Sun path, sometimes also called day arc, refers to the daily (sunrise to sunset) and seasonal arc-like path that the Sun appears to follow across the sky as the Earth rotates and orbits the Sun. The Sun's path affects the length of daytime experienced and amount of daylight received along a certain latitude during a given season.

The relative position of the Sun is a major factor in the heat gain of buildings and in the performance of solar energy systems. Accurate location-specific knowledge of sun path and climatic conditions is essential for economic decisions about solar collector area, orientation, landscaping, summer shading, and the cost-effective use of solar trackers.

== Effect of the Earth's axial tilt ==
Sun paths at any latitude and any time of the year can be determined from basic geometry. The Earth's axis of rotation tilts about 23.5 degrees, relative to the plane of Earth's orbit around the Sun. As the Earth orbits the Sun, this creates the 47° declination difference between the solstice sun paths, as well as the hemisphere-specific difference between summer and winter.

In the Northern Hemisphere, the winter sun (November, December, January) rises in the southeast, transits the celestial meridian at a low angle in the south (more than 43° above the southern horizon in the tropics), and then sets in the southwest. It is on the south (equator) side of the house all day long. A vertical window facing south (equator side) is effective for capturing solar thermal energy. For comparison, the winter sun in the Southern Hemisphere (May, June, July) rises in the northeast, peaks out at a low angle in the north (more than halfway up from the horizon in the tropics), and then sets in the northwest. There, the north-facing window would let in plenty of solar thermal energy to the house.

In the Northern Hemisphere in summer (May, June, July), the Sun rises in the northeast, peaks out slightly south of overhead point (lower in the south at higher latitude), and then sets in the northwest, whereas in the Southern Hemisphere in summer (November, December, January), the Sun rises in the southeast, peaks out slightly north of overhead point (lower in the north at higher latitude), and then sets in the southwest. A simple latitude-dependent equator-side overhang can easily be designed to block 100% of the direct solar gain from entering vertical equator-facing windows on the hottest days of the year. Roll-down exterior shade screens, interior translucent-or-opaque window quilts, drapes, shutters, movable trellises, etc. can be used for hourly, daily or seasonal sun and heat transfer control (without any active electrical air conditioning).
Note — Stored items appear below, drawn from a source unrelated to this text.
(** A request with one exchange of the program's own: what is left of its body,
    the response so far, the body given to the exchange, whether the exchange has
    started (it takes no more body then) and what is left of its response. *)
Record Toy := MkToy {
  request_body : list Z;
  response_body : list Z;
  exchange_body : list Z;
  started : bool;
  exchange_response : list Z;
}.
#[local] Instance eta_toy : Eta Toy := fun t =>
  MkToy t.(request_body) t.(response_body) t.(exchange_body) t.(started) t.(exchange_response).
#[local] Instance toy_context : HttpSide Toy := {|
  tcp_dag _ _ := TcpFlow.downstream_ready; set_tcp_dag _ _ t := t;
  tls_dag _ _ := TlsFlow.TlsFlow.default_flow; set_tls_dag _ _ t := t;
  exchange_transport n _ := if n =? 2 then Some HttpExchange.HttpExchange.default_transport else None; set_exchange_transport _ _ t := t;
  read_request_body_next_chunk n := t ← get_state; _ ← modify (fun t => t <| request_body := drop n t.(request_body) |>); mret (take n t.(request_body));
  request_body_eof := t ← get_state; mret (bool_decide (t.(request_body) = []));
  append_response_output_body_bytes l := modify (fun t => t <| response_body := t.(response_body) ++ l |>);
  append_outbound_exchange_body_bytes _ l :=
    t ← get_state;
    if t.(started) then host_error "read-only" else modify (fun t => t <| exchange_body := t.(exchange_body) ++ l |>);
  read_outbound_exchange_response_next_chunk _ n :=
    t ← get_state;
    _ ← modify (fun t => t <| started := true |> <| exchange_response := drop n t.(exchange_response) |>);
    mret (take n t.(exchange_response));
  outbound_exchange_response_eof _ := t ← get_state; mret (bool_decide (t.(exchange_response) = []));
|}.
#[local] Instance toy_exchange : TlsHttpSide Toy := {|
  TlsSessions.exchange_target _ _ := None; TlsSessions.upstream_response_available t := t.(started);
  TlsSessions.outbound_exchange_response_available _ t := t.(started); TlsSessions.websocket_connection_mode _ _ := false;
  TlsSessions.ensure_outbound_websocket_connection_open _ := throw Panics;
  TlsSessions.ensure_outbound_exchange_response_started _ := modify (fun t => t <| started := true |>);
|}.
#[local] Instance toy_side : ProxyHttpSide Toy := {|
  request_is_connect _ := false; downstream_websocket_is_present := mret false; with_downstream_websocket_mut _ := mret tt;
  validate_outbound_websocket_binary_connection _ := mret tt; websocket_negotiated_subprotocol _ := mret None;
  read_websocket_binary_bytes _ := throw Panics; write_websocket_binary_bytes _ _ := throw Panics;
  close_websocket_binary_stream _ := throw Panics; start_native_default_upstream_http_forward_response := mret false;
|}.

(** Two connected sockets, 7 and 8, and a request. *)
Definition proxying (left right : list (Z * arrival)) (body response : list Z) : Proxy (Http := Toy) :=
  let socket := TcpSocket.mark_connected "here" "there" TcpSocket.default_socket in
  let net := TcpCalls.no_net <| tcp_streams := {[ 7 := socket; 8 := socket ]} |>
               <| tcp_stream_ios := {[ 7 := Some (MkStream left [] [] []); 8 := Some (MkStream right [] [] []) ]} |> in
  MkProxy (MkWorld net (MkToy body [] [] false response) None None [] false None None None None false)
    FIRST_PROXY_STREAM_HANDLE ∅ None true [].
(** The program wraps both sockets. *)
Definition wrapped (left right : list (Z * arrival)) : Proxy :=
  ((_ ← stream_from_tcp 7; stream_from_tcp 8) (proxying left right [] [])).2.

Definition hello : list (Z * arrival) := [(0, Data 104 [101; 108; 108; 111]); (9, Eof)].
Lemma wrapped_carries l r : carries (wrapped l r) 4096 (Tcp, 7) /\ carries (wrapped l r) 4097 (Tcp, 8).
Proof. by split. Qed.


(** Both directions in turn. *)
Fixpoint in_turn (n : nat) : list event := match n with O => [] | S n => PollLeft :: PollRight :: in_turn n end.
Definition hey : list (Z * arrival) := [(0, Data 104 [101; 121]); (0, Eof)].
Definition now_hello : list (Z * arrival) := [(0, Data 104 [101; 108; 108; 111]); (0, Eof)].
Lemma forward_relays_witness :
  let '(r, p') := proxy_forward (in_turn 20) 4096 4097 2 (wrapped now_hello hey) in
  r = Ok "closed" /\ exists A B, stream_of (Tcp, 7) p' = Some A /\ stream_of (Tcp, 8) p' = Some B /\
    B.(sent) = [104; 101; 108; 108; 111] /\ A.(sent) = [104; 101; 121].
Proof.
  pose proof (forward_relays 4096 4097 (Tcp, 7) (Tcp, 8) (MkStream now_hello [] [] []) (MkStream hey [] [] []) 2 (in_turn 20) (wrapped now_hello hey)
    ltac:(discriminate) ltac:(lia) (proj1 (wrapped_carries _ _)) (proj2 (wrapped_carries _ _))
    ltac:(vm_compute; reflexivity) ltac:(vm_compute; reflexivity)) as H.
  destruct (proxy_forward (in_turn 20) 4096 4097 2 (wrapped now_hello hey)) as [r p'] eqn:E.
  assert (Er : r = Ok "closed") by (change r with (r, p').1; rewrite <-E; vm_compute; reflexivity).
  rewrite Er in H |- *. split; [reflexivity|]. destruct H as (_ & _ & _ & _ & _ & H). exact H.
Defined.

(** A client asks at once and keeps its connection open for a minute; the server
    answers after a second.  The answer does not reach the client before the
    minute is over. *)
Definition second : N := 1000000000.
Definition asking : list (Z * arrival) := [(0, Data 63 []); (60 * Z.of_N second, Eof)].
Definition answering : list (Z * arrival) := [(Z.of_N second, Data 33 [])].
Definition written_to (c : carrier) (p : Proxy (Http := Toy)) : option (list Z) := sent <$> stream_of c p.
Theorem answer_held_back :
  let p := wrapped asking answering in
  let at_time t := (proxy_forward (in_turn 20 ++ [Tick (2 * second)] ++ in_turn 20 ++ [Tick t] ++ in_turn 20) 4096 4097 64 p).2 in
  written_to (Tcp, 8) (at_time 0%N) = Some [63] /\
  written_to (Tcp, 7) (at_time (57 * second)%N) = Some [] /\ written_to (Tcp, 7) (at_time (58 * second)%N) = Some [33].
Proof. split_and!; vm_compute; reflexivity. Qed.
Everywhere around the world during the equinoxes (March 20/21 and September 22/23) except for the poles, the Sun rises due east and sets due west. In the Northern Hemisphere, the equinox sun peaks in the southern half (about halfway up from the horizon at mid latitude) of the sky, while in the Southern Hemisphere, that Sun peaks in the northern half of the sky. When facing the equator, the Sun appears to move from left to right in the Northern Hemisphere and from right to left in the Southern Hemisphere.

The latitude (and hemisphere)-specific solar path differences are critical to effective passive solar building design. They are essential data for optimal window and overhang seasonal design. Solar designers must know the precise solar path angles for each location they design for, and how they compare to place-based seasonal heating and cooling requirements.

In the U.S., the precise location-specific altitude-and-azimuth seasonal solar path numbers are available from NOAA – the "equator side" of a building is south in the Northern Hemisphere, and north in the Southern Hemisphere, where the peak summer solstice solar altitude occurs on December 21.

=== Shadow of a vertical stick at solar noon ===
On the Equator, the noontime Sun will be straight overhead, and thus a vertical stick will cast no shadow, on the equinoxes. On the Tropic of Cancer (about 23.4°N), a vertical stick will cast no shadow on the June solstice (Northern Hemisphere summer), and the rest of the year its noon shadow will point to the North Pole. On the Tropic of Capricorn (about 23.4°S), a vertical stick will cast no shadow on the December solstice (Southern Hemisphere summer), and the rest of the year its noon shadow will point to the South Pole. North of the Tropic of Cancer, the noon shadow will always point north, and south of the Tropic of Capricorn, the noon shadow will always point south.

===Duration of daylight===
Within the polar circles (north of the Arctic Circle and south of the Antarctic Circle), each year will experience at least one day when the Sun remains below the horizon for 24 hours (on the winter solstice), and at least one day when the Sun remains above the horizon for 24 hours (on the summer solstice).

In the middle latitudes, the length of daytime, as well as solar altitude and azimuth, vary from one day to the next, and from season to season. The difference between the lengths of a long summer day and of a short winter day increases as one moves farther away from the Equator.

==Visualizations==

===Visualization 1===
The pictures below show the following perspectives from Earth, marking the hourly positions of the Sun on both solstice days. When connected, the suns form two day arcs, the paths along which the Sun appears to follow on the celestial sphere in its diurnal motion. The longer arc is always the midsummer path while the shorter arc the midwinter path. The two arcs are 46.88° (2 × 23.44°) apart, indicating the declination difference between the solstice suns.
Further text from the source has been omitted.